Lanna Emi Yamazaki
O vento gelado tenta me esfriar, fazendo com que minhas extremidades percam calor mais rápido. As noites de junho têm sido frias por aqui, vantagem para mim, que tenho recebido mais visitas desde então. Campo-grandenses e turistas vêm aos montes me encontrar para provar um pouco da cultura que represento.
Minha cultura encanta a muitos na cidade, mas vim de terras distantes. Sou fruto de habilidosas mãos okinawanas, mas resultado da miscigenação de descendentes que buscaram um novo lar no Brasil. No início do século XX, embarquei em uma longa viagem que atravessou oceanos e fronteiras culturais. Quando cheguei a Campo Grande, somente era visitada por japoneses, eles me encontravam por de trás de uma cortina, tinham vergonha de mim, de me encontrar. Aos poucos, conquistei os campo-grandenses, e hoje, todos aqui me conhecem e gostam de mim.
Caso não tenha percebido… Olá! Eu sou o sobá.

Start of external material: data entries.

(* ===== verification/KeyVersionStore.v ===== *)
(** * The key version store: pkg/store/keyversion.go, pkg/store/sql/keyversion.go

    One definition per statement, as in [KeyStore]. *)

From S2P Require Import Prelude GoStrings GoRuntime Model World Sql KeyStore.
From Stdlib Require Import Ascii.

Local Open Scope string_scope.

Definition ErrKeyVersionNotFound : string := "store.ErrKeyVersionNotFound".
Definition ErrKeyVersionQueryInvalid : string := "store.ErrKeyVersionQueryInvalid".

(** [store.KeyVersionOrder], an [int] type with declared constants. *)
Definition KeyVersionOrderUnspecified : Z := 0.
Definition KeyVersionOrderVersionDesc : Z := 1.
Definition KeyVersionOrderCreatedAtDesc : Z := 2.
Definition KeyVersionOrderRevisionDesc : Z := 3.

Record ListKeyVersionsQuery := mkListKeyVersionsQuery {
  lv_TenantID : string;
  lv_KeyID : string;
  lv_Version : Z;
  lv_LifeCycleState : KeyLifeCycleState;
  lv_ProcessingState : KeyVersionProcessingState;
  lv_OrderBy : list Z;
  lv_Limit : Z;
}.

Record UpdateKeyVersionStatesQuery := mkUpdateKeyVersionStatesQuery {
  uv_TenantID : string;
  uv_KeyID : string;
  uv_Version : Z;
  uv_Revision : Z;
  uv_FromProcessingState : list KeyVersionProcessingState;
  uv_ToProcessingState : KeyVersionProcessingState;
  uv_FromLifeCycleState : list KeyLifeCycleState;
  uv_ToLifeCycleState : KeyLifeCycleState;
}.

Definition kv_id (kv : KeyVersion) : string * string * Z * Z :=
  (kv_TenantID kv, kv_KeyID kv, kv_Version kv, kv_Revision kv).

Section key_version_store.
Context {ENV : Env}.

(** The foreign keys of a row of [key_versions], after its insertion.  The
    parent reference is checked only when none of its columns is NULL. *)
Definition kv_refs_ok (d : DB) (kv : KeyVersion) : bool :=
  (bool_decide (is_Some (db_tenants d !! kv_TenantID kv)) &&
   match find_key d (kv_KeyID kv) (kv_TenantID kv) with Some _ => true | None => false end &&
   (if enforces_parents d then
      match kv_ParentKeyID kv, kv_ParentKeyVersion kv with
      | Some p, Some v =>
          bool_decide (is_Some (db_kvs d !! (kv_TenantID kv, p, v, kv_Revision kv)))
      | _, _ => true
      end
    else true))%bool.

(** [KeyVersionStore.CreateKeyVersion]: returns the version passed in. *)
Definition CreateKeyVersion (kv : KeyVersion) : M KeyVersion :=
  tenant ← arg_uuid (kv_TenantID kv);
  key ← arg_uuid (kv_KeyID kv);
  version ← arg_int4 (kv_Version kv);
  revision ← arg_int4 (kv_Revision kv);
  parent ← arg_uuid_null (kv_ParentKeyID kv);
  parentVersion ← arg_int4_null (kv_ParentKeyVersion kv);
  _ ← statement key_versions;
  d ← get_db;
  let row := mkKeyVersion tenant key version revision parent parentVersion
               (kv_LifeCycleState kv) (kv_ProcessingState kv) (kv_Labels kv)
               (kv_CreatedAt kv) (kv_UpdatedAt kv) in
  if bool_decide (is_Some (db_kvs d !! kv_id row))
  then throw (EForeign "duplicate key value violates unique constraint")
  else
    let d' := set_kvs (<[kv_id row := row]> (db_kvs d)) d in
    if kv_refs_ok d' row then
      _ ← update_db (λ _, d');
      mret kv
    else throw (EForeign "violates foreign key constraint").

(** [KeyVersionStore.GetKeyVersion]. *)
Definition GetKeyVersion (TenantID KeyID : string) (Version Revision : Z) : M KeyVersion :=
  tenant ← arg_uuid TenantID;
  key ← arg_uuid KeyID;
  version ← arg_int4 Version;
  revision ← arg_int4 Revision;
  _ ← statement key_versions;
  d ← get_db;
  match db_kvs d !! (tenant, key, version, revision) with
  | Some kv => mret kv
  | None => throw (ESentinel ErrKeyVersionNotFound)
  end.

(** [keyVersionOrderSQL]: the column a sort key orders by, descending. *)
Definition keyVersionOrderSQL (o : Z) : option (KeyVersion → Z) :=
  if (o =? KeyVersionOrderVersionDesc)%Z then Some kv_Version
  else if (o =? KeyVersionOrderCreatedAtDesc)%Z then Some kv_CreatedAt
  else if (o =? KeyVersionOrderRevisionDesc)%Z then Some kv_Revision
  else None.

(** [ORDER BY c1 DESC, c2 DESC, ...]. *)
Fixpoint order_le (cols : list (KeyVersion → Z)) (a b : KeyVersion) : Prop :=
  match cols with
  | [] => True
  | c :: cols' => (c b < c a)%Z ∨ c a = c b ∧ order_le cols' a b
  end.
#[global] Instance order_le_dec cols : RelDecision (order_le cols).
Proof. intros a b. induction cols; simpl; apply _. Defined.

Definition list_versions_condition (q : ListKeyVersionsQuery) (tenant : string)
    (key : option string) (kv : KeyVersion) : bool :=
  (String.eqb (kv_TenantID kv) tenant &&
   match key with None => true | Some id => String.eqb (kv_KeyID kv) id end &&
   ((lv_Version q =? 0)%Z || (kv_Version kv =? lv_Version q)%Z) &&
   opt_eq (lv_ProcessingState q) (kv_ProcessingState kv) &&
   opt_eq (lv_LifeCycleState q) (kv_LifeCycleState kv))%bool.

(** [KeyVersionStore.ListKeyVersions]. *)
Definition ListKeyVersions (q : ListKeyVersionsQuery) : M (list KeyVersion) :=
  match mapM keyVersionOrderSQL (lv_OrderBy q) with
  | None => throw (EForeign "unsupported key version order")
  | Some cols =>
      tenant ← arg_uuid (lv_TenantID q);
      key ← (if String.eqb (lv_KeyID q) "" then mret None
             else id ← arg_uuid (lv_KeyID q); mret (Some id));
      _ ← arg_int4 (lv_Version q);
      _ ← statement key_versions;
      d ← get_db;
      let rows := merge_sort (order_le cols)
                    (filter (λ kv, list_versions_condition q tenant key kv = true)
                       (map_to_list (db_kvs d)).*2) in
      mret (if (0 <? lv_Limit q)%Z then take (Z.to_nat (lv_Limit q)) rows else rows)
  end.

Definition set_version_states (state : KeyLifeCycleState) (ps : KeyVersionProcessingState)
    (now : Z) (kv : KeyVersion) : KeyVersion :=
  mkKeyVersion (kv_TenantID kv) (kv_KeyID kv) (kv_Version kv) (kv_Revision kv)
    (kv_ParentKeyID kv) (kv_ParentKeyVersion kv) state ps (kv_Labels kv) (kv_CreatedAt kv) now.

(** The compare part of [UpdateKeyVersionStates]. *)
Definition version_states_match (q : UpdateKeyVersionStatesQuery) (kv : KeyVersion) : bool :=
  (bool_decide (kv_ProcessingState kv ∈ uv_FromProcessingState q) &&
   bool_decide (kv_LifeCycleState kv ∈ uv_FromLifeCycleState q))%bool.

(** [KeyVersionStore.UpdateKeyVersionStates]. *)
Definition UpdateKeyVersionStates (q : UpdateKeyVersionStatesQuery) : M () :=
  if (String.eqb (uv_TenantID q) "" || String.eqb (uv_KeyID q) "" ||
      (uv_Version q =? 0)%Z || (uv_Revision q =? 0)%Z ||
      bool_decide (uv_FromProcessingState q = []) || String.eqb (uv_ToProcessingState q) "" ||
      bool_decide (uv_FromLifeCycleState q = []) || String.eqb (uv_ToLifeCycleState q) "")%bool
  then throw (wrap1 (ESentinel ErrKeyVersionQueryInvalid))
  else
    now ← clock_Now;
    tenant ← arg_uuid (uv_TenantID q);
    key ← arg_uuid (uv_KeyID q);
    version ← arg_int4 (uv_Version q);
    revision ← arg_int4 (uv_Revision q);
    _ ← statement key_versions;
    d ← get_db;
    match db_kvs d !! (tenant, key, version, revision) with
    | None => throw (ESentinel ErrKeyVersionNotFound)
    | Some kv =>
        if version_states_match q kv then
          update_db (set_kvs (<[(tenant, key, version, revision) :=
            set_version_states (uv_ToLifeCycleState q) (uv_ToProcessingState q) now kv]>
              (db_kvs d)))
        else throw (ESentinel ErrKeyVersionNotFound)
    end.
End key_version_store.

Fui concebido em Okinawa, um arquipélago exuberante, com muitas praias paradisíacas e paisagens deslumbrantes, situado no extremo sul do Japão, por volta dos anos 1540. Meu nome se originou do tipo de macarrão que compõe a receita original. Com trigo-sarraceno, de coloração escura, meu preparo era um pouco diferente do que costumamos comer hoje. No meu berço, Okinawa, eu era servido em datas especiais, celebrações religiosas e ocasiões familiares. Eu era um prato que celebrava a união e a tradição.
Por meados de 1950, vim para o Brasil, onde conheci Eiho Tomoyose, um homem afável e prestativo. Nos conhecemos em São Paulo, onde ele era correspondente de um jornal. De pronto ele se apaixonou por mim e me trouxe para Campo Grande, para seu bar, que era frequentado pelos descendentes okinawanos, na Rua Antônio Maria Coelho. Foi somente uma década depois que me levaram para a Feira Central, mas no início somente os funcionários me queriam.
Com o tempo, os moradores da cidade ficaram curiosos e começaram a me desejar também. Foi assim que comecei a ganhar o gosto de quem frequentava a conhecida feirona. Desde minha origem nas distantes ilhas de Okinawa, no Japão, até me tornar um verdadeiro patrimônio cultural em Campo Grande, carrego uma história rica e saborosa. Tenho raízes profundamente entrelaçadas com a imigração japonesa para o Brasil.
Modéstia à parte, sou uma verdadeira sinfonia de sabores e texturas, coroado com pedaços suculentos de carne de porco, cebolinha fresca e omelete. E, se desejar, você pode adicionar meu amigo gengibre, para ter uma experiência ainda mais completa.
Mas, para conquistar o paladar campo-grandense, precisei me adaptar. Minhas raízes okinawanas foram mescladas com influências brasileiras. Caldo, macarrão e cebolinha já compunham minha versão original, mas me adaptei e transformei as fatias de kamaboko por ovos, e o bacon por lombo de porco. O kamaboko é uma espécie de cozido composto por frutos do mar que se assemelha a um pãozinho.
Em 2006 fui oficialmente reconhecido como tesouro cultural de Campo Grande. Para celebrar essa conquista, foi criado o Festival do Sobá, realizado anualmente em agosto. Esse festival atrai turistas de todo o país e até mesmo do exterior, ávidos por me conhecer. Em 2015, me tornei oficialmente reconhecido como patrimônio cultural imaterial da cidade. Essa honraria ressaltou a minha importância como um símbolo da imigração japonesa e como uma expressão viva da diversidade cultural de Campo Grande.
Atualmente, é possível me encontrar em diversos estabelecimentos na cidade, na Feira Central, em pequenos restaurantes familiares e até em cardápios de renomados restaurantes. Cada porção minha é uma oportunidade de mergulhar em uma história de perseverança, tradição e, é claro, sabores inigualáveis.
Eu sou mais que um prato, sou uma epopeia gastronômica, uma dança de sabores e memórias que nos leva a um passado repleto de coragem e esperança. Sou a celebração da diversidade e da força dos imigrantes que, através da culinária, construíram uma identidade cultural singular em Campo Grande.
Quem ajudou a contar minha história hoje, foi um grande amigo meu, com quem tenho contato diariamente, Juscelino Genhu Shiroma. Dono da barraca Ichiban na Feira Central, que ajudou a me trazer para a cidade.